Age-Dependent Alterations of Cognition, Mitochondrial Function, and Beta-Amyloid Deposition in a Murine Model of Alzheimer's Disease-A Longitudinal Study.

ABSTRACT

Aging is the main risk factor for sporadic Alzheimer's disease (AD), which is characterized by the cerebral deposition of ß-amyloid peptides (Aß) and cognitive decline. Mitochondrial dysfunction is also characteristic of the disease and represents a hallmark of both, aging and neurodegeneration. We longitudinally followed Aß levels, cognition, and mitochondrial function in the same cohort of Thy1-APP751SL mice representing a murine model of AD. In the course of time, changes were most prominent at an age of 13 months including the latency time in the passive avoidance test, the activity of complexes I and IV of the mitochondrial respiration chain, and expression of genes related to mitochondrial biogenesis and synaptic plasticity including Peroxisome proliferator-activated receptor gamma coactivator 1-alpha (PGC1-α), CAMP responsive element binding protein 1 (CREB1), and Synaptophysin 1 (SYP1).
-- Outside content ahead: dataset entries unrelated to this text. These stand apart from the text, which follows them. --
(** * firestore-cli: a shallow embedding of [firestore-cli.go]

    The command line client reads documents of one Firestore collection
    and prints them as JSON.  This development embeds the program of
    [firestore-cli.go] function by function and proves the properties its
    specification states about it.

    Conventions.
    - A Go [string] is a [string]; a [[]byte] is a [list ascii].
    - A Go [error] value is an [option error]: [None] is [nil].  A Go
      result [(T, error)] is a pair, or a sum where only one side is
      ever read.
    - Functions that print, read the configuration or talk to the store
      run in the monad [M]: a reader of the [Invocation] (command line,
      environment, answers of the store) and a state monad over the
      [State] (viper's configuration, the globals, standard output, the
      calls made), which also records [os.Exit] and [panic].
    - Go's [int] is 64 bits wide; [c++] wraps around.
    - The libraries the program calls ([strconv], [encoding/json],
      [viper], [cobra], [firestore]) are embedded as far as the program
      relies on them; each such definition says which library function it
      stands for.  The command line is taken as cobra has parsed it; what
      cobra writes itself goes to standard error and is left out, and so
      is the passing of time: a deadline that expires is an error the
      store answers with.
    - [client.Collection] answers [nil] for a path that names no
      collection (an ID is empty, or the IDs end in a document);
      [documents] and [where] dereference the reference and panic there,
      [get] does not.  The statements about a stream say that the
      configured path names a collection. *)

From Stdlib Require Import ZArith NArith List String Ascii Bool Lia.
From Stdlib Require Import DecimalString.
From Stdlib Require DecimalPos.
Import ListNotations.
Local Open Scope Z_scope.
Local Open Scope list_scope.

Infix "+++" := String.append (right associativity, at level 60).

(** ** Bytes and characters *)

Definition bytes := list ascii.

Definition bytesOf (s : string) : bytes := list_ascii_of_string s.

Definition dquote : ascii := "034"%char.
Definition backslash : ascii := "092"%char.
Definition newlineChar : ascii := "010"%char.

(** [s] between two double quotes. *)
Definition quoted (s : string) : string :=
  String dquote (s +++ String dquote EmptyString).

(** ** Errors *)

(** The error values the program builds or receives: [fmt.Errorf] and
    [errors.New] values, [errors.Wrap] (package [github.com/pkg/errors]),
    viper's [ConfigFileNotFoundError] and [encoding/json]'s
    [UnsupportedValueError]. *)
Inductive error : Type :=
| errorString (s : string)
| withMessage (cause : error) (msg : string)
| ConfigFileNotFoundError (name locations : string)
| UnsupportedValueError (str : string).

(** [err.Error()]. *)
Fixpoint Error (e : error) : string :=
  match e with
  | errorString s => s
  | withMessage cause msg => msg +++ ": " +++ Error cause
  | ConfigFileNotFoundError name locations =>
      "Config File " +++ quoted name +++ " Not Found in " +++ quoted locations
  | UnsupportedValueError str => "json: unsupported value: " +++ str
  end.

(** [errors.Wrap(err, message)]: "If err is nil, Wrap returns nil." *)
Definition Wrap (err : option error) (message : string) : option error :=
  match err with
  | None => None
  | Some e => Some (withMessage e message)
  end.

(** ** Document values *)

(** A [float64] is not-a-number, an infinity, or finite.  A finite double
    is carried as the decimal literal that [strconv.AppendFloat] prints
    for it, so that no floating-point arithmetic is needed. *)
Inductive float64 : Type :=
| NaN
| Inf (negative : bool)
| Finite (d : Decimal.decimal).

(** The dynamically typed values ([interface{}]) of a document's field
    map, as [DocumentSnapshot.Data] returns them: [nil], [bool], [int64],
    [float64], [string], [[]interface{}] and [map[string]interface{}].
    A Go map is carried as an association list.  Timestamps, byte
    strings, geographical points and document references are left out:
    the encoder writes them with the same tokens, as strings and
    objects. *)
#[warnings="-register-all"]
Inductive value : Type :=
| VNull
| VBool (b : bool)
| VInt (n : Z)
| VFloat (f : float64)
| VString (s : string)
| VArray (elems : list value)
| VMap (fields : list (string * value)).

Definition docData := list (string * value).

(** ** [encoding/json]: the compact encoder *)

(** [strconv.AppendInt(b, n, 10)]. *)
Definition FormatInt (n : Z) : bytes :=
  bytesOf (NilZero.string_of_int (Z.to_int n)).

(** The exponent of a literal in [e] notation: the sign is always
    written. *)
Definition formatExponent (e : Decimal.signed_int) : bytes :=
  match e with
  | Decimal.Pos d => "+"%char :: bytesOf (NilZero.string_of_uint d)
  | Decimal.Neg d => "-"%char :: bytesOf (NilZero.string_of_uint d)
  end.

Definition formatFraction (f : Decimal.uint) : bytes :=
  match f with
  | Decimal.Nil => []
  | _ => "."%char :: bytesOf (NilEmpty.string_of_uint f)
  end.

(** The text of a finite double. *)
Definition FormatFloat (d : Decimal.decimal) : bytes :=
  match d with
  | Decimal.Decimal i f =>
      bytesOf (NilZero.string_of_int i) ++ formatFraction f
  | Decimal.DecimalExp i f e =>
      bytesOf (NilZero.string_of_int i) ++ formatFraction f
        ++ "e"%char :: formatExponent e
  end.

(** [htmlSafeSet]: the ASCII bytes the encoder copies unchanged. *)
Definition htmlSafe (b : ascii) : bool :=
  let n := N_of_ascii b in
  ((32 <=? n) && (n <? 128) && negb (n =? 34) && negb (n =? 92)
   && negb (n =? 60) && negb (n =? 62) && negb (n =? 38))%N.

(** [hex[n]] for [hex = "0123456789abcdef"]. *)
Definition hexDigit (n : N) : ascii :=
  nth (N.to_nat n) (bytesOf "0123456789abcdef") "0"%char.

(** What [encodeState.string] writes for one byte below [utf8.RuneSelf]. *)
Definition escapeByte (b : ascii) : bytes :=
  if htmlSafe b then [b]
  else if Ascii.eqb b backslash || Ascii.eqb b dquote then [backslash; b]
  else if Ascii.eqb b newlineChar then [backslash; "n"%char]
  else if Ascii.eqb b "013"%char then [backslash; "r"%char]
  else if Ascii.eqb b "009"%char then [backslash; "t"%char]
  else
    backslash :: "u"%char :: "0"%char :: "0"%char
      :: [hexDigit (N.shiftr (N_of_ascii b) 4);
          hexDigit (N.land (N_of_ascii b) 15)].

(** The body of [encodeState.string(s, escapeHTML = true)], byte by
    byte.  U+2028 and U+2029 (the bytes E2 80 A8 and E2 80 A9) are
    written as escapes; every other byte from [utf8.RuneSelf] up is
    copied.  Firestore strings are valid UTF-8, so the replacement of
    invalid encodings by [\ufffd] never applies and is left out. *)
Fixpoint escapeString (s : bytes) : bytes :=
  match s with
  | [] => []
  | b :: rest =>
      if (N_of_ascii b <? 128)%N then escapeByte b ++ escapeString rest
      else
        match rest with
        | b2 :: b3 :: rest' =>
            if Ascii.eqb b "226"%char && Ascii.eqb b2 "128"%char
               && (Ascii.eqb b3 "168"%char || Ascii.eqb b3 "169"%char)
            then
              backslash :: "u"%char :: "2"%char :: "0"%char :: "2"%char
                :: hexDigit (N.land (N_of_ascii b3) 15) :: escapeString rest'
            else b :: escapeString rest
        | _ => b :: escapeString rest
        end
  end.

Definition encodeString (s : string) : bytes :=
  dquote :: escapeString (bytesOf s) ++ [dquote].

(** The first error of a list of results, or all the values. *)
Fixpoint sequence {A : Type} (l : list (error + A)) : error + list A :=
  match l with
  | [] => inr []
  | inl e :: _ => inl e
  | inr a :: rest =>
      match sequence rest with
      | inl e => inl e
      | inr as_ => inr (a :: as_)
      end
  end.

(** Map keys are written in increasing byte order
    ([sort.Slice(sv, func(i, j) bool { return sv[i].s < sv[j].s })]). *)
Fixpoint insertKey {A : Type} (k : string) (a : A) (l : list (string * A))
  : list (string * A) :=
  match l with
  | [] => [(k, a)]
  | (k', a') :: rest =>
      if String.ltb k k' then (k, a) :: l else (k', a') :: insertKey k a rest
  end.

Fixpoint sortKeys {A : Type} (l : list (string * A)) : list (string * A) :=
  match l with
  | [] => []
  | (k, a) :: rest => insertKey k a (sortKeys rest)
  end.

(** [a sep b sep c]. *)
Fixpoint join {A : Type} (sep : list A) (l : list (list A)) : list A :=
  match l with
  | [] => []
  | [x] => x
  | x :: rest => x ++ sep ++ join sep rest
  end.

Definition encodeField (kv : string * bytes) : bytes :=
  encodeString (fst kv) ++ ":"%char :: snd kv.

Definition withKey {A : Type} (kv : string * (error + A))
  : error + (string * A) :=
  match snd kv with
  | inl e => inl e
  | inr a => inr (fst kv, a)
  end.

(** What [json.Marshal] writes for a value, or the error it stops with:
    [NaN] and the infinities are [UnsupportedValueError]s, everything else
    encodes. *)
Fixpoint encode (v : value) : error + bytes :=
  match v with
  | VNull => inr (bytesOf "null")
  | VBool b => inr (bytesOf (if b then "true" else "false"))
  | VInt n => inr (FormatInt n)
  | VFloat NaN => inl (UnsupportedValueError "NaN")
  | VFloat (Inf negative) =>
      inl (UnsupportedValueError (if negative then "-Inf" else "+Inf"))
  | VFloat (Finite d) => inr (FormatFloat d)
  | VString s => inr (encodeString s)
  | VArray elems =>
      match sequence (map encode elems) with
      | inl e => inl e
      | inr bs => inr ("["%char :: join [","%char] bs ++ ["]"%char])
      end
  | VMap fields =>
      let encoded :=
        sortKeys (map (fun kv => (fst kv, encode (snd kv))) fields) in
      match sequence (map withKey encoded) with
      | inl e => inl e
      | inr kvs =>
          inr ("{"%char :: join [","%char] (map encodeField kvs) ++ ["}"%char])
      end
  end.
(** X11.  An episode loop that has ended went through a trace of at least
    one and at most [fuel] turns; in each turn the action is the one
    [sample_action] returned for the observation the environment showed
    last (the given one in the first turn), and the reward the one the
    environment paid for that action.  The loop has appended one
    log-probability per turn and the rewards of the turns in their order,
    and has left the network and the optimizer alone.  More fuel than the
    trace has turns changes nothing. *)
Theorem episode_loop_turns (fuel : nat) (agent : REINFORCE)
        (g : Generator) (env : env_state) (obs : list F)
        (agent' : REINFORCE) (g' : Generator) (env' : env_state) :
  episode_loop fuel agent g env obs = Some (Ok (agent', g', env')) ->
  exists turns,
    episode_trace agent g env obs turns agent' g' env' /\
    (1 <= length turns <= fuel)%nat /\
    length (probs agent') = (length (probs agent) + length turns)%nat /\
    rewards agent' = rewards agent ++ map snd turns /\
    net agent' = net agent /\ optimizer agent' = optimizer agent /\
    (forall fuel', (length turns <= fuel')%nat ->
                   episode_loop fuel' agent g env obs
                   = Some (Ok (agent', g', env'))).
Proof.
  intros L. apply episode_loop_trace in L as (turns & T & Hl).
  exists turns. split; [exact T|].
  destruct (episode_trace_inv T) as (H1 & Hp & Hr & Hn & Ho & _).
  split; [lia|]. do 4 (split; [assumption|]).
  now apply episode_trace_loop.
Qed.

(** X12.  One episode of the driver, whatever the agent it starts from and
    whatever a returning environment shows.  The exceptions it can end with
    are those of [sample_action], [RuntimeError] and [ValueError]: the
    [AttributeError] of [update] cannot occur, since the loop has recorded a
    step before [update] is called.  When the episode returns both buffers
    are empty, the hyperparameters are unchanged and the layers keep their
    sizes. *)
Theorem driver_episode_outcomes (fuel : nat) (seed : Z) (agent : REINFORCE)
        (g : Generator) (env : env_state) :
  (forall e, driver_episode fuel seed (agent, g, env) = Some (Error e) ->
             e = RuntimeError \/ e = ValueError)
  /\ (forall agent' g' env',
        driver_episode fuel seed (agent, g, env) = Some (Ok (agent', g', env')) ->
        probs agent' = [] /\ rewards agent' = [] /\
        gamma agent' = gamma agent /\ eps agent' = eps agent /\
        learning_rate agent' = learning_rate agent /\
        forall o a, network_shape o a (net agent) -> network_shape o a (net agent')).
Proof.
  unfold driver_episode. destruct (env_reset seed env) as [env0 obs].
  destruct (episode_loop fuel agent g env0 obs) as [[[[a1 g1] env1]|e1]|] eqn:L.
  - destruct (update_after_loop _ _ _ _ _ L) as (a2 & U & H). rewrite U. split.
    + discriminate.
    + intros agent' g' env'. intros [= <- <- <-]. exact H.
  - split; [|discriminate]. intros e [= <-]. exact (episode_loop_error _ _ _ _ _ L).
  - split; discriminate.
Qed.

(** X13.  If the network is configured for the observations the
    environment shows and the environment ends every episode within [n]
    steps after the first, an episode of the driver with more than [n]
    turns of fuel comes to an end: it returns an agent with empty buffers
    and a network of the same sizes, or it raises the [ValueError] of
    [Normal].  It returns if [Normal] accepts what the network gives for
    every observation of that size. *)
Theorem driver_episode_completes (obs_space_dims action_space_dims n fuel : nat)
        (seed : Z) (agent : REINFORCE) (g : Generator) (env : env_state) :
  network_shape obs_space_dims action_space_dims (net agent) ->
  length (snd (env_reset seed env)) = obs_space_dims ->
  ends_within obs_space_dims n (fst (env_reset seed env)) ->
  (n < fuel)%nat ->
  ((exists agent' g' env',
       driver_episode fuel seed (agent, g, env) = Some (Ok (agent', g', env')) /\
       probs agent' = [] /\ rewards agent' = [] /\
       network_shape obs_space_dims action_space_dims (net agent'))
   \/ driver_episode fuel seed (agent, g, env) = Some (Error ValueError))
  /\ (Normal_accepts obs_space_dims (eps agent) (net agent) ->
      exists agent' g' env',
        driver_episode fuel seed (agent, g, env) = Some (Ok (agent', g', env')) /\
        probs agent' = [] /\ rewards agent' = [] /\
        network_shape obs_space_dims action_space_dims (net agent')).
Proof.
  intros Hn Ho He Hf.
  destruct (@driver_episode_total obs_space_dims action_space_dims n fuel seed
              agent g env Hn Ho He Hf)
    as [(a1 & g1 & env1 & E & Hp & Hr & _ & Hn1) | [E N]].
  - split; [left|intros _]; now exists a1, g1, env1.
  - split; [now right | intros Hacc; destruct (N Hacc)].
Qed.
End DriverFacts.

(** ** [sample_action], its exceptions and what it logs *)

Section SampleActionFacts.
Context {F : Type} {SF : Scalar F} {EF : Elementary F} {CF : Comparison F}
        {TF : Torch F}.

Lemma log_density_entries (e : F) (means stddevs value : list F) :
  log_density {| loc := map (fun m => s_add m e) means;
                 scale := map (fun s => s_add s e) stddevs |} value
  = map (fun msv => normal_log_prob (s_add (fst (fst msv)) e)
                                    (s_add (snd (fst msv)) e) (snd msv))
        (combine (combine means stddevs) value).
Proof.
  unfold log_density. cbn [loc scale]. revert stddevs value.
  induction means as [|m means IH]; intros [|s stddevs] [|v value];
    try reflexivity.
  cbn [map combine fst snd]. f_equal. apply IH.
Qed.

Lemma log_prob_graph_here (obs_space_dims action_space_dims : nat)
      (self : REINFORCE) (state action : list F) :
  network_shape obs_space_dims action_space_dims (net self) ->
  length state = obs_space_dims ->
  exists means stddevs,
    forward (net self) [state] = Ok ([means], [stddevs]) /\
    log_prob_graph (eps self) [state] action (net self)
    = log_density {| loc := map (fun m => s_add m (eps self)) means;
                     scale := map (fun s => s_add s (eps self)) stddevs |}
                  action.
Proof.
  intros Hn Hs.
  destruct (Normal_arguments_ok (eps self) state Hn Hs)
    as (means & stddevs & Ef & Lm & Ls & Ea).
  exists means, stddevs. split; [exact Ef|].
  unfold log_prob_graph. rewrite Ea. cbn [fst snd].
  now rewrite broadcast_all_same by (rewrite !length_map; congruence).
Qed.

(** X4.  The exceptions of [sample_action].  On any agent and any state it
    raises nothing but [RuntimeError] and [ValueError]; the index [0] it
    takes of the batch never fails.  On a network configured for [o]
    observations [RuntimeError] is raised exactly when the state does not
    have [o] entries, and [ValueError] exactly when it has [o] entries and
    one of the checks of [Normal] fails: a mean plus [eps] that is
    not-a-number, a standard deviation plus [eps] that is not greater than
    0, or a drawn entry that is not-a-number. *)
Theorem sample_action_outcomes (self : REINFORCE) (state : list F)
        (g : Generator) :
  (forall e, sample_action self state g = Error e ->
             e = RuntimeError \/ e = ValueError)
  /\ (forall o a,
        network_shape o a (net self) ->
        (sample_action self state g = Error RuntimeError <-> length state <> o)
        /\ (sample_action self state g = Error ValueError <->
            length state = o /\
            exists args,
              Normal_arguments (eps self) (net self) [state] = Ok args /\
              forallb constraints_real (fst args)
              && forallb constraints_positive (snd args)
              && forallb constraints_real
                   (fst (sample {| loc := fst args; scale := snd args |} g))
              = false)).
Proof.
  split; [intros e; apply sample_action_error|].
  intros o a Hn.
  destruct (Nat.eq_dec (length state) o) as [Hl|Hl].
  - destruct (sample_action_cases self state g Hn Hl)
      as (means & stddevs & _ & _ & _ & H). cbv zeta in H.
    destruct H as (Ea & _ & H). cbn [loc scale] in Ea, H.
    match type of H with (if ?c then _ else _) => destruct c eqn:V end; rewrite H.
    + split; split.
      * discriminate.
      * intros N. contradiction.
      * discriminate.
      * intros (_ & args & Ea' & V'). rewrite Ea in Ea'. injection Ea' as <-.
        cbn [fst snd] in V'. rewrite V in V'. discriminate V'.
    + split; split.
      * discriminate.
      * intros N. contradiction.
      * intros _. split; [exact Hl|]. eexists. split; [exact Ea | exact V].
      * reflexivity.
  - rewrite (sample_action_mismatch self state g Hn Hl). split; split.
    + intros _. exact Hl.
    + reflexivity.
    + discriminate.
    + intros (E & _). contradiction.
Qed.
(** * sub-bot: the purchase / cancellation / OAuth handlers of [server.js]

    A shallow embedding of the five pieces of [server.js] that do any
    work: the two role functions ([assignPremiumRole],
    [removePremiumRole]) and the three request handlers
    ([/auth/discord/callback], [/webhook/purchase],
    [/webhook/cancellation]).

    The handlers are [async] functions that read and write one shared
    [Map], allocate record objects, mutate one of them through a
    reference, read the clock, write to the console and await calls to
    the chat platform and to the OAuth endpoints.  They are embedded in
    a state-and-exception monad over a [world]; the outcome of every
    awaited external call is given by an oracle ([platform]), so a
    theorem quantified over the oracle covers every behaviour of the
    outside world.  One handler runs from its first statement to its
    response without another handler in between: interleaving at the
    [await] points is not part of this model. *)

From Stdlib Require Import ZArith Floats.PrimFloat Ascii.
From stdpp Require Import base strings gmap list pretty.

Local Set Warnings "-register-all".
Local Open Scope Z_scope.

(** ** JavaScript values *)

Module JS.

(** The values the handlers touch: what [JSON.parse] can produce (a
    request body, a query string parsed by the framework, a token or
    profile payload), [undefined], and [Date] objects.  Numbers are IEEE
    doubles.  An object is its finite map of own properties. *)
Inductive jsval : Type :=
  | VUndef
  | VNull
  | VBool (b : bool)
  | VNum (x : float)
  | VStr (s : string)
  | VDate (ms : Z)
  | VArr (items : list jsval)
  | VObj (props : gmap string jsval).

Abbreviation obj := (gmap string jsval).

Inductive jserror : Type :=
  | TypeError (msg : string)
  | Rejected (reason : string).

(** Completion of an evaluation: a value, or a thrown exception (for an
    awaited promise: fulfilled or rejected). *)
Inductive result (A : Type) : Type :=
  | Ok (a : A)
  | Throw (e : jserror).
Arguments Ok {A} a.
Arguments Throw {A} e.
These changes occurred in parallel with massively increasing cerebral Aß levels. Other parameters were changed in younger mice including the alteration rate in the Y-maze test and the nesting score when Aß levels were not changed yet. The results are consistent in the cohort described. However, previous, non-longitudinal studies reported divergent time points for the occurrence of the parameters studied. These findings are discussed in light of the current results.